(a) If a corporation or foreign corporation that owns real property in South Carolina changes its corporate name by amendment of its articles or by merger, share exchange, domestication, conversion, or reorganization, the newly-named, surviving, acquiring, domesticating, converting, or reorganizing corporation must file a notice of that name change in the office of the register of deeds of the county in South Carolina in which the real property is located. If there is no office in that county, a notice of name change must be filed with the clerk of court of the county in which that real property is located.

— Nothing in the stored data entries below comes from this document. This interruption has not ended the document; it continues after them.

(** ** Items that cannot be used *)








(** * More properties of the methods *)

(** ** Rejections, restarts and the direction values *)

(** X8: before [start_game] every method but [start_game] and [help]
    answers that the game is not started, and [help] answers with the help
    text; none of them changes the session. *)
Theorem not_started_rejections (s : Game) (rnd : nat)
    (direction item_name : string) :
  game_started s = false →
  look rnd s = (inr NotStarted, s) ∧
  move rnd direction s = (inr NotStarted, s) ∧
  take item_name s = (inr NotStarted, s) ∧
  inventory s = (inr NotStarted, s) ∧
  status s = (inr NotStarted, s) ∧
  attack s = (inr NotStarted, s) ∧
  use item_name s = (inr NotStarted, s) ∧
  get_game_state s = (inr NotStarted, s) ∧
  help s = (inr HelpText, s).
Proof.
  intros Hstarted.
  unfold look, move, take, inventory, status, attack, use, get_game_state,
    help.
  unfold_M. simpl. rewrite Hstarted. simpl. repeat split.
Qed.

Lemma not_started_rejections_witness :
  look 0 ASCIIGame = (inr NotStarted, ASCIIGame) ∧
  move 0 "north" ASCIIGame = (inr NotStarted, ASCIIGame) ∧
  take "rusty sword" ASCIIGame = (inr NotStarted, ASCIIGame) ∧
  inventory ASCIIGame = (inr NotStarted, ASCIIGame) ∧
  status ASCIIGame = (inr NotStarted, ASCIIGame) ∧
  attack ASCIIGame = (inr NotStarted, ASCIIGame) ∧
  use "rusty sword" ASCIIGame = (inr NotStarted, ASCIIGame) ∧
  get_game_state ASCIIGame = (inr NotStarted, ASCIIGame) ∧
  help ASCIIGame = (inr HelpText, ASCIIGame).
Proof.
  apply (not_started_rejections ASCIIGame 0 "north" "rusty sword").
  reflexivity.
Defined.

(** X15: [Direction(v)] succeeds exactly on the values of the four
    members: it returns [d] if and only if [v] is [d.value]. *)
Theorem Direction_round_trip (v : string) (d : Direction) :
  Direction_of_value v = Some d ↔ v = Direction_value d.
Proof.
  split.
  - unfold Direction_of_value.
    destruct (String.eqb_spec v "north") as [->|];
      [intros [= <-]; reflexivity|].
    destruct (String.eqb_spec v "south") as [->|];
      [intros [= <-]; reflexivity|].
    destruct (String.eqb_spec v "east") as [->|];
      [intros [= <-]; reflexivity|].
    destruct (String.eqb_spec v "west") as [->|];
      [intros [= <-]; reflexivity|discriminate].
  - intros ->. destruct d; reflexivity.
Qed.

(** ** Taking and using items *)

Lemma find_item_None (item_name : string) (l : list Item.t) :
  find_item item_name l = None ↔
  ∀ item, item ∈ l → lower (Item.name item) ≠ lower item_name.
Proof.
  induction l as [|x l IH]; simpl.
  - split; [intros _ item Hitem; inversion Hitem|reflexivity].
  - destruct (String.eqb_spec (lower (Item.name x)) (lower item_name))
      as [Hx|Hx].
    + split; [discriminate|]. intros Hall. destruct (Hall x); [left|exact Hx].
    + rewrite IH. split.
      * intros Hall item Hitem. inversion Hitem; subst; auto.
      * intros Hall item Hitem. apply Hall. by right.
Qed.

(** [l.remove(x)] where the first element equal to [x] is at index [i]. *)
Lemma list_remove_index (x : Item.t) (l : list Item.t) (i : nat) :
  l !! i = Some x →
  (∀ j, (j < i)%nat → l !! j ≠ Some x) →
  list_remove x l = Some (delete i l).
Proof.
  revert i. induction l as [|y l IH]; intros i Hi Hfirst; [discriminate|].
  simpl. destruct i as [|i]; simpl in *.
  - injection Hi as ->. rewrite decide_True by reflexivity. reflexivity.
  - destruct (decide (y = x)) as [->|Hy].
    + exfalso. apply (Hfirst 0%nat); [lia|reflexivity].
    + rewrite (IH i); [reflexivity|exact Hi|].
      intros j Hj. apply (Hfirst (S j)). lia.
Qed.

(** The element a first-match loop stops at is the one its [remove]
    deletes. *)
Lemma list_remove_first_match (item_name : string) (l : list Item.t) (i : nat)
    (item : Item.t) :
  l !! i = Some item →
  lower (Item.name item) = lower item_name →
  (∀ j other, (j < i)%nat → l !! j = Some other →
              lower (Item.name other) ≠ lower item_name) →
  list_remove item l = Some (delete i l).
Proof.
  intros Hi Hname Hfirst. apply list_remove_index; [exact Hi|].
  intros j Hj Hsame. exact (Hfirst j item Hj Hsame Hname).
Qed.

(** X10: in a started session, with an ASCII argument in a room whose
    item names are ASCII, when the first item of the current room whose
    name equals the argument up to case stands at index [i], [take]
    returns a reply (it raises nothing), appends that item to the end of the
    inventory, deletes index [i] from the room's list, adds the item's gold
    value to the player's gold (50 for the treasure Gold Coins, 200 for the
    treasure Treasure Chest, 0 otherwise) and changes nothing else: the
    other rooms, the active enemy and the flags are as before. *)
Theorem take_moves_first_match (s : Game) (item_name : string) (p : Player.t)
    (room : Room.t) (i : nat) (item : Item.t) :
  game_started s = true →
  player s = Some p →
  rooms s !! Player.current_room p = Some room →
  is_ascii item_name = true →
  Forall (λ item, is_ascii (Item.name item) = true) (Room.items room) →
  Room.items room !! i = Some item →
  lower (Item.name item) = lower item_name →
  (∀ j other, (j < i)%nat → Room.items room !! j = Some other →
              lower (Item.name other) ≠ lower item_name) →
  let s' := snd (take item_name s) in
  (∃ reply, fst (take item_name s) = inr reply) ∧
  player s'
    = Some (Player.set_gold (Player.gold p + gold_value item)
              (Player.set_inventory (Player.inventory p ++ [item]) p)) ∧
  rooms s'
    = <[Player.current_room p := Room.set_items (delete i (Room.items room)) room]>
        (rooms s) ∧
  current_enemy s' = current_enemy s ∧ heap s' = heap s ∧
  game_started s' = true ∧ game_over s' = game_over s.
Proof.
  intros Hstarted Hplayer Hroom _ _ Hi Hname Hfirst.
  pose proof (find_item_first item_name _ i item Hi Hname Hfirst) as Hfind.
  pose proof (list_remove_first_match item_name _ i item Hi Hname Hfirst)
    as Hremove.
  destruct s as [pl started over rs enemy hp].
  destruct p as [name health max_health inv current gold level experience].
  simpl in *; subst.
  unfold take, gold_value. unfold_M.
  repeat progress (simpl; rewrite ?Hroom, ?Hfind, ?Hremove).
  destruct (decide (Item.item_type item = TREASURE));
    [destruct (String.eqb (Item.name item) "Gold Coins");
     [|destruct (String.eqb (Item.name item) "Treasure Chest")]|];
    simpl; rewrite ?Z.add_0_r;
    (split; [eexists; reflexivity|]); repeat split.
Qed.

(** X11: in a started session, with an ASCII argument in a room whose
    item names are ASCII, when no item of the current room has the
    argument's name up to case, [take] answers that the item is not in the
    room and leaves the session as it was. *)
Theorem take_item_not_in_room (s : Game) (item_name : string) (p : Player.t)
    (room : Room.t) :
  game_started s = true →
  player s = Some p →
  rooms s !! Player.current_room p = Some room →
  is_ascii item_name = true →
  Forall (λ item, is_ascii (Item.name item) = true) (Room.items room) →
  (∀ item, item ∈ Room.items room →
           lower (Item.name item) ≠ lower item_name) →
  take item_name s = (inr (ItemNotInRoom item_name), s).
Proof.
  intros Hstarted Hplayer Hroom _ _ Hnone.
  apply find_item_None in Hnone.
  destruct s as [pl started over rs enemy hp]; simpl in *; subst.
  unfold take. unfold_M.
  repeat progress (simpl; rewrite ?Hroom, ?Hnone). reflexivity.
Qed.
(** C8, as stated, fails in its last part: on the first frame of an agent
    the direction handed to the integrator is [(0.4, 0)], of length 0.4,
    and the agent at rest gains [0.4 * 600 * dt] of speed, not
    [600 * dt]. *)
Lemma smoothed_direction_is_not_unit :
  aiSmooth ai_fresh base_right = (4 / 10, 0)
  /\ hypot (fst (aiSmooth ai_fresh base_right))
           (snd (aiSmooth ai_fresh base_right)) <> 1
  /\ t_vx (aiMove target0 ai_fresh base_right (1 / 100)) = 24 / 10.
Proof.
  assert (E : aiSmooth ai_fresh base_right = (4 / 10, 0)).
  { unfold aiSmooth. simpl. rewrite hypot_axis_x, Rabs_R1.
    rewrite orElse_nonzero by lra. cfg. f_equal; lra. }
  split; [exact E |]. split.
  - rewrite E. simpl. rewrite hypot_axis_x, Rabs_pos_eq; lra.
  - pose proof (aiMove_velocity target0 ai_fresh base_right (1 / 100)) as V.
    rewrite E in V. simpl in V. unfold clampSpeed, panicMult in V.
    revert V. cfg. rcmp.
    replace (0 + 4 / 10 * 600 * (1 / 100)) with (24 / 10) by lra.
    replace (0 + 0 * 600 * (1 / 100)) with 0 by lra.
    rewrite hypot_axis_x, Rabs_pos_eq by lra.
    rewrite orElse_nonzero by lra. rcmp.
    intros [= -> _]. reflexivity.
Qed.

(b) The filing must be by:
(1) affidavit executed in accordance with the provisions of Section 33-1-200 and containing the old and new names of the corporation and describing the real property owned by that corporation; or
(2) filing a certified copy of the amended articles, articles of merger, articles of conversion, articles of domestication, or articles of share exchange accompanied by a description of the real property; or
(3) a duly recorded deed of conveyance to the newly-named surviving, acquiring, domesticating, converting, or reorganizing corporation.
(c) The affidavit or filed articles must be duly indexed in the index of deeds.
(d) The purpose of this section is to establish record notice under Chapter 7 of Title 30. Failure to make the required filing of a corporate name change will not affect the legality, force, effect, or enforceability as between the parties of any conveyance or other transaction involving the real estate owned by the affected corporation that is made subsequent to the change in name.
HISTORY: Derived from 1976 Code Section 33-1-60 [1962 Code Section 12-11.6; 1962 (52) 1996; 1963 (53) 327; 1964 (53) 1910; 1968 (55) 3046; 1970 (56) 1932; 1981 Act No. 146, Section 2; Repealed, 1988 Act No. 444, Section 2]; 1988 Act No. 444, Section 2; 2004 Act No. 221, Section 12.